----- DATA UNDER STUDY

Lemma appends_on_trans self c1 c2 c3 :
  appends_on self c1 c2 -> appends_on self c2 c3 -> appends_on self c1 c3.
Proof.
  intros (Hn & Hl & Ht & evs & Hd & Hevs) (Hn' & Hl' & Ht' & evs' & Hd' & Hevs').
  repeat split; try congruence.
  exists (evs ++ evs')%list. split.
  - rewrite Hd', Hd. symmetry. apply app_assoc.
  - apply Forall_app. split; assumption.
Qed.

Lemma quiet_ret {A} self (a : A) : quiet self (ret a).
Proof. intros c. apply appends_on_refl. Qed.

Lemma quiet_lift {A} self (r : completion A) : quiet self (lift r).
Proof. intros c. apply appends_on_refl. Qed.

Lemma quiet_bind {A B} self (m : M A) (k : A -> M B) :
  quiet self m -> (forall a, quiet self (k a)) -> quiet self (bind m k).
Proof.
  intros Hm Hk c. unfold bind. specialize (Hm c).
  destruct (m c) as [[a|e] c']; simpl in *.
  - eapply appends_on_trans; [exact Hm|]. apply Hk.
  - exact Hm.
Qed.

Lemma quiet_when self b (m : M unit) : quiet self m -> quiet self (when b m).
Proof. intros Hm. destruct b; [exact Hm|apply quiet_ret]. Qed.

Lemma quiet_write self r f : quiet self (write r f).
Proof. intros c. apply appends_on_env. reflexivity. Qed.

Lemma quiet_updateHeight self height : quiet self (updateHeight P height).
Proof.
  unfold updateHeight. destruct (negb (ToBoolean height)); [apply quiet_ret|].
  intros c.
  destruct (Dom.getElementById "container" _); [|apply appends_on_refl].
  destruct (Dom.getElementById (iframeId _) _); [|apply appends_on_refl].
  apply quiet_bind; [apply quiet_lift|]. intros h.
  apply quiet_bind; [apply quiet_write|]. intros _. apply quiet_write.
Qed.

Lemma quiet_dispatchEvent self name payload :
  quiet self (dispatchEvent self name payload).
Proof.
  intros c. repeat split. eexists. split; [reflexivity|].
  constructor; [reflexivity|constructor].
Qed.

(** The handler of an instance touches nothing in the window but the list
    of dispatched events, and adds only events dispatched on its instance. *)
Lemma quiet_handleMessage self event : quiet self (handleMessage P self event).
Proof.
  unfold handleMessage.
  destruct (negb (includes _ _)); [apply quiet_ret|].
  destruct (_ || _); [apply quiet_ret|].
  repeat (apply quiet_bind; [|intros _]);
    apply quiet_when;
    first [apply quiet_updateHeight | apply quiet_dispatchEvent].
Qed.

(** A message whose origin lacks the text [calendly.com] changes nothing. *)
Lemma handleMessage_untrusted self event c :
  includes "calendly.com" (origin event) = false ->
  handleMessage P self event c = (Normal tt, c).
Proof. intros H. unfold handleMessage. rewrite H. reflexivity. Qed.

(** A message without data, or whose data has no truthy [event], changes
    nothing. *)
Lemma handleMessage_no_event self event c :
  ToBoolean (data event) = false \/ ToBoolean (get (data event) "event") = false ->
  handleMessage P self event c = (Normal tt, c).
Proof.
  intros H. unfold handleMessage.
  destruct (negb (includes _ _)); [reflexivity|].
  destruct H as [-> | ->]; rewrite ?orb_true_r; reflexivity.
Qed.

(** A message whose [event] is none of the four names changes nothing. *)
Lemma handleMessage_unrecognized self event c :
  (forall name, In name recognized_events ->
     is_str (get (data event) "event") name = false) ->
  handleMessage P self event c = (Normal tt, c).
Proof.
  intros H. unfold handleMessage.
  destruct (negb (includes _ _)); [reflexivity|].
  destruct (_ || _); [reflexivity|].
  rewrite !H by (simpl; auto 10). reflexivity.
Qed.

End Messages.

----------

◆ **TASK DIRECTIONS**: Print the lines of the material, exactly and only, from the line that contains "Lemma handleMessage_untrusted self" down to and including the final line.

◆ **SOLUTION FOR THIS PROBLEM**:
Lemma handleMessage_untrusted self event c :
  includes "calendly.com" (origin event) = false ->
  handleMessage P self event c = (Normal tt, c).
Proof. intros H. unfold handleMessage. rewrite H. reflexivity. Qed.

(** A message without data, or whose data has no truthy [event], changes
    nothing. *)
Lemma handleMessage_no_event self event c :
  ToBoolean (data event) = false \/ ToBoolean (get (data event) "event") = false ->
  handleMessage P self event c = (Normal tt, c).
Proof.
  intros H. unfold handleMessage.
  destruct (negb (includes _ _)); [reflexivity|].
  destruct H as [-> | ->]; rewrite ?orb_true_r; reflexivity.
Qed.

(** A message whose [event] is none of the four names changes nothing. *)
Lemma handleMessage_unrecognized self event c :
  (forall name, In name recognized_events ->
     is_str (get (data event) "event") name = false) ->
  handleMessage P self event c = (Normal tt, c).
Proof.
  intros H. unfold handleMessage.
  destruct (negb (includes _ _)); [reflexivity|].
  destruct (_ || _); [reflexivity|].
  rewrite !H by (simpl; auto 10). reflexivity.
Qed.

End Messages.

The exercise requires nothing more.